Toute la question est là : faut-il s'adapter à la "nouvelle" politesse, quand bien même celle-ci ressemblerait de fort près à de la goujaterie, si on la jugeait d'après les anciens critères ? On a presque honte de parler de cela, car Renaud Camus a déjà traité la question en long, en large et en travers, en particulier dans ses journaux... On peut, comme vous, Chatterton, choisir de faire preuve de bonne volonté et se conformer aux nouveaux usages, tout en sachant que ces derniers continuent néanmoins de choquer certaines personnes "réfractaires". Vous nous dites que toute norme est bonne à prendre, là où règne l'anomie ; oui, mais le problème est que cette nouvelle norme (le "Bonjour" en question) n'émerge pas sur un fond vide, sur un néant normatif, mais efface bel et bien d'anciennes normes qui lui prééxistaient, et de surcroît plus nobles, plus fines, et moins brutales.
Utilisateur anonyme
24 mai 2011, 13:58   Re : Maintiendra ? Maintiendra pas ?
(Message supprimé à la demande de son auteur)
Bonjour est un sésame de supermarché continental, qui tient lieu, sur ce continent, du howcanIhelpyou ? des îles britanniques. Il est à l'ancien En quoi puis-je vous être utile, cher monsieur ? ce que le t'es où ? du teléphone portable est à l'où êtes-vous mon ami ? du colin-maillard des jeux de patronage et des charades dominicales dans les près et les allées taillés au cordeau de la vicomtesse qui, avant de mourir, fit tant pour la paroisse.
Utilisateur anonyme
24 mai 2011, 18:32   Re : Sens de l'honneur professionnel
Je suggère de dire "Bonjour Monsieur ou Madame" et de laisser ensuite une à deux seconde avant de demander "Pourriez-vous je vous prie, etc. etc." La suceptibilité de l'interlocuteur est ménagée et l'honneur est sauf car la question apparaît comme sans aucun lien avec le "Bonjour".

On peut aussi considérer que le "Bonjour Monsieur" est une "captatio benevolentiae" indispensable pour faire passer ensuite le message important.

On peut aussi ajouter après le "Bonjour Monsieur" : "Excusez-moi de vous importuner (de vous déranger)".

L'interlocuteur finira peut-être par s'apercevoir que cette accumulation de précautions oratoires n'est pas sans une certaine ironie.
Mais où est donc le Bonjour M'sieudam ! ?
24 mai 2011, 19:36   Re : Sens du devoir
En attendant, bonjour la dette américaine ! C'est le moment de rappeler cette plaisanterie d'Alphonse Karr, en guise de petit cours d'économie express :

"Un homme avait tant de dettes, tant de dettes que, pour essayer de s'en acquitter, il se mit à fabriquer de la fausse monnaie.
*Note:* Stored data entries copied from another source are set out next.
(** * Weather/Project/location.py: the [Location] loader and coordinate resolver

    A shallow embedding of class [Location] (location.py) and the properties
    of its coordinate parser, remote lookup, resolution pass and loader.

    Python values are the inductive [pyval]; Python floats are the kernel's
    binary64 floats; exceptions are the error side of a sum; the effects of
    the code (HTTP requests, printed lines, the CSV file) are threaded
    through an explicit [world]. *)

From Stdlib Require Import ZArith Floats SpecFloat Ascii String List Bool Lia.
From stdpp Require Import base option list gmap strings.

Set Warnings "-inexact-float,-register-all,-clear-no-such-hyp".

Local Open Scope Z_scope.
Local Open Scope string_scope.

(** ** Python floats: [float(str)]

    [float] is a builtin.  It is embedded here on ASCII text after the
    grammar of the language reference:

      floatvalue  ::= [sign] (floatnumber | infinity | nan)
      floatnumber ::= number [exponent]
      number      ::= [digitpart] "." digitpart | digitpart ["."]
      digitpart   ::= digit (["_"] digit)*
      exponent    ::= ("e" | "E") [sign] digitpart

    with surrounding whitespace stripped (a character of a text is its
    code point, below 256: tab to carriage return, space, U+0085 and
    U+00A0 are the whitespace there); the value is the decimal number
    rounded once, to nearest even, into binary64 (overflow gives an
    infinity).  [None] stands for the [ValueError] of a malformed text. *)

(** The value of an ASCII digit, "0" (code 48) to "9" (code 57). *)
Definition digit_of (c : ascii) : option Z :=
  let n := Z.of_nat (nat_of_ascii c) in
  if Z.leb 48 n && Z.leb n 57 then Some (n - 48) else None.

Definition is_space (c : ascii) : bool :=
  let n := nat_of_ascii c in
  (Nat.leb 9 n && Nat.leb n 13) || Nat.eqb n 32 || Nat.eqb n 133 || Nat.eqb n 160.

Fixpoint lstrip (s : list ascii) : list ascii :=
  match s with
  | c :: s' => if is_space c then lstrip s' else s
  | [] => []
  end.

Definition strip (s : list ascii) : list ascii :=
  rev (lstrip (rev (lstrip s))).

(** Reads the rest of a digitpart: digits, each optionally preceded by one
    underscore.  [acc] is the number read so far and [n] the count of digits. *)
Fixpoint digits_from (acc : Z) (n : Z) (s : list ascii) : Z * Z * list ascii :=
  match s with
  | c :: s' =>
      match digit_of c with
      | Some d => digits_from (10 * acc + d) (n + 1) s'
      | None =>
          if Ascii.eqb c "_" then
            match s' with
            | c' :: s'' =>
                match digit_of c' with
                | Some d => digits_from (10 * acc + d) (n + 1) s''
                | None => (acc, n, s)
                end
            | [] => (acc, n, s)
            end
          else (acc, n, s)
      end
  | [] => (acc, n, s)
  end.

(** A digitpart, continuing the number [acc]: it starts with a digit. *)
Definition digitpart (acc : Z) (s : list ascii) : option (Z * Z * list ascii) :=
  match s with
  | c :: s' =>
      match digit_of c with
      | Some d => Some (digits_from (10 * acc + d) 1 s')
      | None => None
      end
  | [] => None
  end.

(** number: the digits read as one integer, and how many of them follow
    the point. *)
Definition number (s : list ascii) : option (Z * Z * list ascii) :=
  match digitpart 0 s with
  | Some (ip, _, r) =>
      match r with
      | "."%char :: r' =>
          match digitpart ip r' with
          | Some res => Some res
          | None => Some (ip, 0, r')
          end
      | _ => Some (ip, 0, r)
      end
  | None =>
      match s with
      | "."%char :: r' => digitpart 0 r'
      | _ => None
      end
  end.

Definition sign_of (s : list ascii) : bool * list ascii :=
  match s with
  | "+"%char :: r => (false, r)
  | "-"%char :: r => (true, r)
  | _ => (false, s)
  end.

(** exponent, to the end of the text. *)
Definition exponent (s : list ascii) : option Z :=
  match s with
  | [] => Some 0
  | c :: r =>
      if Ascii.eqb c "e" || Ascii.eqb c "E" then
        let '(neg, r') := sign_of r in
        match digitpart 0 r' with
        | Some (e, _, []) => Some (if neg then - e else e)
        | _ => None
        end
      else None
  end.

(** floatnumber: mantissa [m] and decimal exponent [e], the value [m * 10^e]. *)
Definition floatnumber (s : list ascii) : option (Z * Z) :=
  match number s with
  | Some (m, k, r) =>
      match exponent r with
      | Some e => Some (m, e - k)
      | None => None
      end
  | None => None
  end.

Definition lower (c : ascii) : ascii :=
  let n := nat_of_ascii c in
  if Nat.leb 65 n && Nat.leb n 90 then ascii_of_nat (n + 32) else c.

Definition special (neg : bool) (s : list ascii) : option spec_float :=
  let w := string_of_list_ascii (map lower s) in
  if String.eqb w "inf" || String.eqb w "infinity" then Some (S754_infinity neg)
  else if String.eqb w "nan" then Some S754_nan
  else None.

(** [m * 10^e] rounded to nearest even into binary64. *)
Definition round_decimal (neg : bool) (m e : Z) : spec_float :=
  match m with
  | Zpos p =>
      if Z.leb 0 e then binary_round prec emax neg (Z.to_pos (Zpos p * 10 ^ e)) 0
      else SFdiv prec emax (S754_finite neg p 0)
                           (S754_finite false (Z.to_pos (10 ^ (- e))) 0)
  | _ => S754_zero neg
  end.

Definition py_float (s : string) : option float :=
  let '(neg, body) := sign_of (strip (list_ascii_of_string s)) in
  match special neg body with
  | Some sf => Some (SF2Prim sf)
  | None =>
      match floatnumber body with
      | Some (m, e) => Some (SF2Prim (round_decimal neg m e))
      | None => None
      end
  end.

(** [float(n)] for a Python int. *)
Definition float_of_Z (n : Z) : float :=
  SF2Prim (binary_normalize prec emax n 0 false).

(** ** Python values and exceptions *)

(** The values the code handles: CSV cells (text, numbers), pandas
    timestamps (nanoseconds since the epoch) and decoded JSON. *)
Inductive pyval :=
| VNone
| VBool (b : bool)
| VInt (n : Z)
| VFloat (f : float)
| VStr (s : string)
| VTimestamp (ns : Z)
| VList (l : list pyval)
| VDict (d : list (string * pyval)).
La police le surprit.
- Que faites-vous là, malheureux ?
- Je fais ce que je dois."
Notons qu'après toutes ces NPPO (nouvelles précautions pré-oratoires), il convient de conclure l'éprouvante demande de renseignements par bonne journée, sans quoi vous êtes perdu.
25 mai 2011, 08:43   Re : Sens du devoir
Bonne fin de début d'après-midi, c'est mieux.